EXERCISE DESCRIPTION: For the entries below, report every line that includes the word "Hplain".

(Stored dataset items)
───
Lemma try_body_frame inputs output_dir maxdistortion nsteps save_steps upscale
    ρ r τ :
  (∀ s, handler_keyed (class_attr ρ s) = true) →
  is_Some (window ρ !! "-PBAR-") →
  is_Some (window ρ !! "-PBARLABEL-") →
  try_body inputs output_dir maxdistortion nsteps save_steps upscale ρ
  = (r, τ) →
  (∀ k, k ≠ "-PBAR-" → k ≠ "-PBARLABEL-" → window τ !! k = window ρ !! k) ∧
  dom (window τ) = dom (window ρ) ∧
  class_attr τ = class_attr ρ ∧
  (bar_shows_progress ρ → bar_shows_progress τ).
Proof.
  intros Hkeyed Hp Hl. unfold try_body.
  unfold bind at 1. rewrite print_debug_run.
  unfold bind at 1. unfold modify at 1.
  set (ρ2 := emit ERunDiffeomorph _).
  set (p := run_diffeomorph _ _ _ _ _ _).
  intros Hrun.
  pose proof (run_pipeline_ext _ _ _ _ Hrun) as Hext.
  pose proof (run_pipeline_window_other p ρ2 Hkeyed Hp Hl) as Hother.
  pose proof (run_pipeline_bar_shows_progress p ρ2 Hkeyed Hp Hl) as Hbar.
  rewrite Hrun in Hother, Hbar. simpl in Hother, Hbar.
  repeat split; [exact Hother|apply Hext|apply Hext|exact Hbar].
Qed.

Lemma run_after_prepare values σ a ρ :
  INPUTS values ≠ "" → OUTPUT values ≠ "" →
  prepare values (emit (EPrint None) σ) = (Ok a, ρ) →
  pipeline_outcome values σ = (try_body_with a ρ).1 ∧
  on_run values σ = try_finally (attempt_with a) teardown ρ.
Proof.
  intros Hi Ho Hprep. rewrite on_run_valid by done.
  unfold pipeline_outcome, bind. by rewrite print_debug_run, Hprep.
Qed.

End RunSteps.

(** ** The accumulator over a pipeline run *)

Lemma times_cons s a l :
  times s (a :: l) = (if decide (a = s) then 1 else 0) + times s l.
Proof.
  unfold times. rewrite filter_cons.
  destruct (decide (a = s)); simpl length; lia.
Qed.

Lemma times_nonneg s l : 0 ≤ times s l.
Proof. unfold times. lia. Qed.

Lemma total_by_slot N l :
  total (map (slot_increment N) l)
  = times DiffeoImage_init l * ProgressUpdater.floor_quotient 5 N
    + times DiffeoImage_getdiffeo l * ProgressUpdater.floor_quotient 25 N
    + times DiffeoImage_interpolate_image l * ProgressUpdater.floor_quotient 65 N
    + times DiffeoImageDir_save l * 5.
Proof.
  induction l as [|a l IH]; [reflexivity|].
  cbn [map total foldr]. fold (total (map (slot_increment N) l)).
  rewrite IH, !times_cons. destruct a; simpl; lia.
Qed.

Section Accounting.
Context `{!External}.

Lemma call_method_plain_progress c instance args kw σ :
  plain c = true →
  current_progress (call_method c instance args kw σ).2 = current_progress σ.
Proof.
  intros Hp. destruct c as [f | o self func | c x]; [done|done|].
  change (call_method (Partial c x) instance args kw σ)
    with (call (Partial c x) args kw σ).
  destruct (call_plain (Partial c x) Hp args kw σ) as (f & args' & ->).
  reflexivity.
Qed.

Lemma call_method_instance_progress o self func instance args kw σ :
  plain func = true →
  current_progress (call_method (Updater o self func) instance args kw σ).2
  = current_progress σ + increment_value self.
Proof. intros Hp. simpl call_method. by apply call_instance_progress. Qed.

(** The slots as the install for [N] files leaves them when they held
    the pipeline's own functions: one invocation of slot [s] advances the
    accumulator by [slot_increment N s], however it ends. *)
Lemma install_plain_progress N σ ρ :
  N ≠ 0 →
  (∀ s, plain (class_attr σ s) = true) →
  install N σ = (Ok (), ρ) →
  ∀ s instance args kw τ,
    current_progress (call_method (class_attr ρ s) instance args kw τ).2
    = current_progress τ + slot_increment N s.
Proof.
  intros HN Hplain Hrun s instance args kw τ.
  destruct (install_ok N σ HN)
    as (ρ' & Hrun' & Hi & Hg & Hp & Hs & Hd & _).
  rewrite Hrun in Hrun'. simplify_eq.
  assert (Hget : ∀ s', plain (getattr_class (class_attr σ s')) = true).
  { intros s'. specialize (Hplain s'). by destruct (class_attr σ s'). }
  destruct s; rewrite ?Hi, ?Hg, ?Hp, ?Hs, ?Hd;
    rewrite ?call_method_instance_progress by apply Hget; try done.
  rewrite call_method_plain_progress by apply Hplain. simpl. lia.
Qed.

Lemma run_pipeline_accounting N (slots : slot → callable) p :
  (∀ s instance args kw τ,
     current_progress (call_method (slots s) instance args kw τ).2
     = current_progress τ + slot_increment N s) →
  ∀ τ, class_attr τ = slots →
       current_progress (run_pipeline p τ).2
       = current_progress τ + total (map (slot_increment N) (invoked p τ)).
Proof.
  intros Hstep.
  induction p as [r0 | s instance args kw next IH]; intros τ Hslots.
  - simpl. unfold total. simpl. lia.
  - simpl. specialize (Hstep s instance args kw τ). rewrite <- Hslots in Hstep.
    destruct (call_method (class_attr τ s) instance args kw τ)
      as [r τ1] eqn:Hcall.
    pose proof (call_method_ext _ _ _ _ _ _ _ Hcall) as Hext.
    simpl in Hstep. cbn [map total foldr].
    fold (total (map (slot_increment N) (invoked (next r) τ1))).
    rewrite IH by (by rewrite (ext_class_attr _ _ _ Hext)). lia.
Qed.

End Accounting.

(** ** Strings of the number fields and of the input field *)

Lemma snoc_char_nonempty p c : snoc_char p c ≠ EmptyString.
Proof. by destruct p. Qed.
───
TASK RESPONSE:
  intros HN Hplain Hrun s instance args kw τ.
  { intros s'. specialize (Hplain s'). by destruct (class_attr σ s'). }
  rewrite call_method_plain_progress by apply Hplain. simpl. lia.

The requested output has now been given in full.